There were gasps all over the deck, and then the Bumblebee fell heavily into the water. Lenox saw Carrow edging onto deck, gathering men around him.

“You first, your honourable,” said Billings, and shoved Lenox toward the gunwale. “Hope you like to row.”

They followed him down the outside of the Lucy. He had a terrible, alert feeling in his stomach, a knowledge that he might soon be dead regardless of whether he followed their directions.

They got into the Bumblebee and Billings thrust the oars at Lenox, who began to row slowly toward the direction of Africa.

Billings had a manic, wild energy now. His gentle, quiet manner had vanished. He kept looking back at the Lucy, whose rail was lined with bluejackets and officers.

It was Carrow who cried out, “Let him go! Bring him back! You can go!”

“Not likely!” Billings shouted back. He laughed. “They’ll be hours on that rudder, the fools.”

Butterworth, less delighted, merely nodded.

“You’ve been with the family a long time?” Lenox asked as he rowed, trying to keep his voice composed.

“Yes,” said Butterworth shortly.

“Why did you cut them open, Mr. Billings?” said Lenox.

“Can I put my penknife in him, Butterworth?”

“No, Master Billings,” said the steward quietly.

“Let me.”

“No. Your father wouldn’t like it.”

“Did it start early?” Lenox asked. “Small animals? Then bigger ones?”

Butterworth was silent, but Billings, whose personality had received a kind of electric jolt from his exposure, was happy to speak. “You think you know my history, Mr. Lenox?”

“I cannot think why you cut Martin and Halifax open as you did, unless deliberate cruelty gives you pleasure.”

Billings shrugged. “There were animals.

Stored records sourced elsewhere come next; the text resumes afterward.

End Covers.

Import Covers.

Module Assembly.

(** Every optional field that the answer of the model leaves out has its
    fixed value in the post. *)
Definition absent_fields_defaulted (content : PartialPost) (post : BlogPost)
  : Prop :=
  (pp_category content = None -> category post = lit "Auto-Generated") /\
  (pp_readTime content = None -> readTime post = lit "3 min read") /\
  (pp_geoTargeting content = None -> geoTargeting post = Some (lit "Global")) /\
  (pp_seoScore content = None -> seoScore post = 85%Z) /\
  (pp_keywords content = None -> keywords post = []) /\
  (pp_aeoQuestions content = None -> aeoQuestions post = Some []).

(** The fields of the post as the [||] of the source computes them, whether
    the answer has them or not. *)
Definition fields_assembled (randomTopic : GeneratedTopic)
    (content : PartialPost) (post : BlogPost) : Prop :=
  title post = str_or (pp_title content) (topic randomTopic) /\
  excerpt post = str_or (pp_excerpt content) [] /\
  category post = str_or (pp_category content) (lit "Auto-Generated") /\
  readTime post = str_or (pp_readTime content) (lit "3 min read") /\
  geoTargeting post
  = Some (str_or (pp_geoTargeting content) (lit "Global")) /\
  seoScore post = score_or (pp_seoScore content) 85 /\
  keywords post = or_default (pp_keywords content) [] /\
  aeoQuestions post = Some (or_default (pp_aeoQuestions content) []) /\
  commercialIntent post = pp_commercialIntent content /\
  isHowTo post = pp_isHowTo content /\
  steps post = pp_steps content /\
  status post = published.

End Assembly.

Import Assembly.

Module Storage.

Section Configured.
Context {W : Type} `{Platform W}.

(** Both environment variables of the storage service are set and
    non-empty. *)
Definition configured : bool :=
  match given env_REMOTE_STORAGE_API_KEY, given env_REMOTE_STORAGE_API_URL with
  | Some _, Some _ => true
  | _, _ => false
  end.

(** The state after a sleep. *)
Definition slept (ms : Z) (s : State W) : State W :=
  mkState (world s) (trace s ++ [EvSleep ms]).

End Configured.

Definition fetches (evs : list Event) : list Request :=
  flat_map (fun ev => match ev with EvFetch r => [r] | _ => [] end) evs.

End Storage.

Import Storage.

Module Texts.

Definition prepend (c : N) (r : option (jsstring * jsstring))
  : option (jsstring * jsstring) :=
  match r with
  | Some (str, rest) => Some (c :: str, rest)
  | None => None
  end.

(** The number of calls the parser makes at most to read a value. *)
Fixpoint size (v : JsVal) : nat :=
  match v with
  | JArr items =>
      2 + (fix sum (l : list JsVal) : nat :=
             match l with
             | [] => 0
             | x :: l' => size x + sum l'
             end) items
  | JObj fields =>
      2 + (fix sum (l : list (jsstring * JsVal)) : nat :=
             match l with
             | [] => 0
             | kv :: l' => S (size (snd kv)) + sum l'
             end) fields
  | _ => 1
  end.

Definition sizes (items : list JsVal) : nat :=
  fold_right (fun x n => size x + n) 0 items.

Definition member_sizes (fields : list (jsstring * JsVal)) : nat :=
  fold_right (fun kv n => S (size (snd kv)) + n) 0 fields.

(** What may follow a value inside a JSON text: nothing, a comma or a
    closing bracket. *)
Definition delimited (rest : jsstring) : bool :=
  match rest with
  | [] => true
  | c :: _ => (c =? 0x2C)%N || (c =? 0x5D)%N || (c =? 0x7D)%N
  end.
(** X10. The nav follows the carousel: on an instance attached with a
    nav (measures not negative), after any sequence of moves, delays and
    transition ends the nav has one item per slide and the selected item
    is the one of the current slide. *)
Theorem nav_follows (o : Options) (size scrollSize : Q) (kids : list Child)
    (l : list Action) :
  slide_size_wf (slide_size o) ->
  0 <= size -> 0 <= scrollSize ->
  Forall (fun ch => 0 <= width ch) kids ->
  let c := run l (attached o size scrollSize kids true) in
  exists items : Nav.t,
    nav c = Some items
    /\ Z.of_nat (length items) = slides (model c)
    /\ Nav.selected_indices items = [current_slide (model c)].
Proof.
  intros Hwf Hsize Htot Hw c.
  assert (H : in_range c /\ nav_synced c /\ nav c <> None).
  { subst c.
    assert (H0 : in_range (attached o size scrollSize kids true)
                 /\ nav_synced (attached o size scrollSize kids true)
                 /\ nav (attached o size scrollSize kids true) <> None).
    { pose proof (attached_in_range o size scrollSize kids true
                    Hwf Hsize Htot Hw) as Hr.
      split; [exact Hr |].
      unfold attached in *. rewrite calculate_eq in *.
      unfold nav_synced, in_range in *.
      cbn [nav model slides current_slide initialize] in *.
      split; [| discriminate].
      destruct Hr as [Hs _].
      split.
      - unfold Nav.update. rewrite setSelected_length,
          NavFacts.buttons_length. lia.
      - rewrite NavFacts.selected_update.
        replace (0 <? _)%Z with true; [reflexivity |].
        symmetry. apply Z.ltb_lt. lia. }
    revert H0. generalize (attached o size scrollSize kids true).
    unfold run. induction l as [| a l IH]; intros c0 (Hr & Hn & Hnav);
      simpl; [auto |].
    apply IH. split; [apply step_in_range, Hr |].
    split; [apply step_nav_synced; assumption |].
    pose proof (step_nav_synced a c0 Hr Hn) as Hn'.
    assert (Hk : forall c1 : Carousel,
               nav c1 <> None -> forall a1, nav (step a1 c1) <> None).
    { clear. intros c1 H1 a1.
      assert (Hmv : forall d o cb c2, nav c2 <> None ->
                                      nav (move d o cb c2) <> None).
      { intros d o cb c2 H2. unfold move.
        destruct (_moving c2).
        - destruct cb; simpl; rewrite ?invoke_nav; exact H2.
        - destruct (move_target _ _).
          + cbv zeta. simpl. destruct (nav c2); [discriminate | congruence].
          + destruct cb; simpl; rewrite ?invoke_nav; exact H2. }
      destruct a1 as [d o cb | |]; simpl.
      - apply Hmv, H1.
      - destruct (timers c1) as [| d0 rest]; [exact H1 |].
        unfold run_delayed. cbv zeta.
        repeat match goal with
               | |- context [if ?b then _ else _] => destruct b
               end;
          try apply Hmv; rewrite ?invoke_nav, ?_move_nav; exact H1.
      - revert H1. generalize (listeners c1) as ls. intros ls. revert c1.
        induction ls as [| l0 ls IHl]; intros c1 H1; simpl; [exact H1 |].
        apply IHl. rewrite invoke_nav. exact H1. }
    apply Hk, Hnav. }
  destruct H as (_ & Hn & Hnav).
  unfold nav_synced in Hn.
  destruct (nav c) as [items |]; [| congruence].
  exists items. split; [reflexivity | exact Hn].
Qed.

(** The nav of the carousel of four children after two completed
    [next()]. *)
Lemma nav_follows_witness :
  let c :=
    run [CallMove 1 no_opts None; DelayExpires; TransitionEnds;
         CallMove 1 no_opts None]
      (attached (mkOptions true SizeNull AlignLeft Sticky Multiple true)
         250 400 (lay_out 0 [100; 100; 100; 100]) true) in
  exists items : Nav.t,
    nav c = Some items
    /\ Z.of_nat (length items) = slides (model c)
    /\ Nav.selected_indices items = [current_slide (model c)].
Proof.
  apply nav_follows.
  - exact I.
  - vm_compute. discriminate.
  - vm_compute. discriminate.
  - repeat constructor; vm_compute; discriminate.
Defined.

(** ** One move in flight *)

Lemma invoke_not_moving (cb : Callback) :
  forall c : Carousel,
    _moving c = false -> listeners c = [] ->
    _moving (invoke cb c) = false
    /\ listeners (invoke cb c) = []
    /\ timers (invoke cb c) = timers c.
Proof.
  induction cb as [id | | lid to k IH]; intros c Hm Hl; simpl.
  - repeat split; assumption.
  - repeat split; assumption.
  - match goal with
    | |- context [invoke k ?x] =>
        destruct (IH x) as (H1 & H2 & H3);
        [reflexivity | simpl; rewrite Hl; reflexivity |]
    end.
    rewrite H1, H2, H3. repeat split.
Qed.
(** * call-gemini: admission control of the Gemini proxy function

    A shallow embedding of [netlify/functions/call-gemini.js]: the
    sliding-window rate limiter, the request validator and the handler that
    chains them in front of the upstream call.  *)

From Stdlib Require Import ZArith String Ascii List Bool Lia SpecFloat Sorted DecimalString.
From stdpp Require Import base option list gmap strings.

Local Open Scope Z_scope.
Set Warnings "-register-all".

(** ** Module-level constants (lines 2-4 of the source) *)

Definition RATE_LIMIT_WINDOW : Z := 60000.
Definition MAX_REQUESTS_PER_WINDOW : Z := 30.
Definition MAX_PAYLOAD_SIZE : Z := 100000.

(** ** The rate limiter

    [rateLimit] is the module-level [Map] from client address to the array of
    admission instants (milliseconds, as returned by [Date.now()]).  The
    arrays stored in it are always fresh results of [filter], never shared,
    so a pure list per key is an exact picture of the store. *)

Module RateLimiter.

Abbreviation store := (gmap string (list Z)).

(** The [Map] as it is when the module has just been loaded. *)
Definition rateLimit0 : store := ∅.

I remember when I was five, and my father was trying to make a proper gentleman of me, I saw the fox torn apart. The excitement of it—the thrill of it—there were animals, you could say there were animals. Little buggers. Got them with my penknife, didn’t I?” He was jabbering. “Cut them tidily, made them neat. Got them right. My father knew. Tried to beat me for wickedness, oh, ever so hard, when he drank. Sent me to sea, hoping to fix me. I’m still the same, though. You never change.”

“Are these the first humans you’ve killed, Billings?” said Lenox, slowing the pace at which he rowed. The Lucy was getting smaller. His heart was hammering in his chest.

“Except in battle. Wasn’t any different than the cats and dogs and squirrels,” said Billings with another shrug.

“And Butterworth? You can tolerate this?”

“I can tolerate anything in my family, Mr. Lenox,” said Butterworth. “Row faster. Master Billings, water?”

“Yes.”

“Why must you call him master? He’s a man grown.”

Nobody spoke, until Butterworth said, “Faster, I told you faster. Here, give me one of the oars.”

They sat and rowed, all exchanging looks, for ten, fifteen minutes. Lenox tried to speak and Billings raised the gun. Ten more minutes, fifteen. The Lucy was getting farther and farther now, Lenox realized with a surge of panic.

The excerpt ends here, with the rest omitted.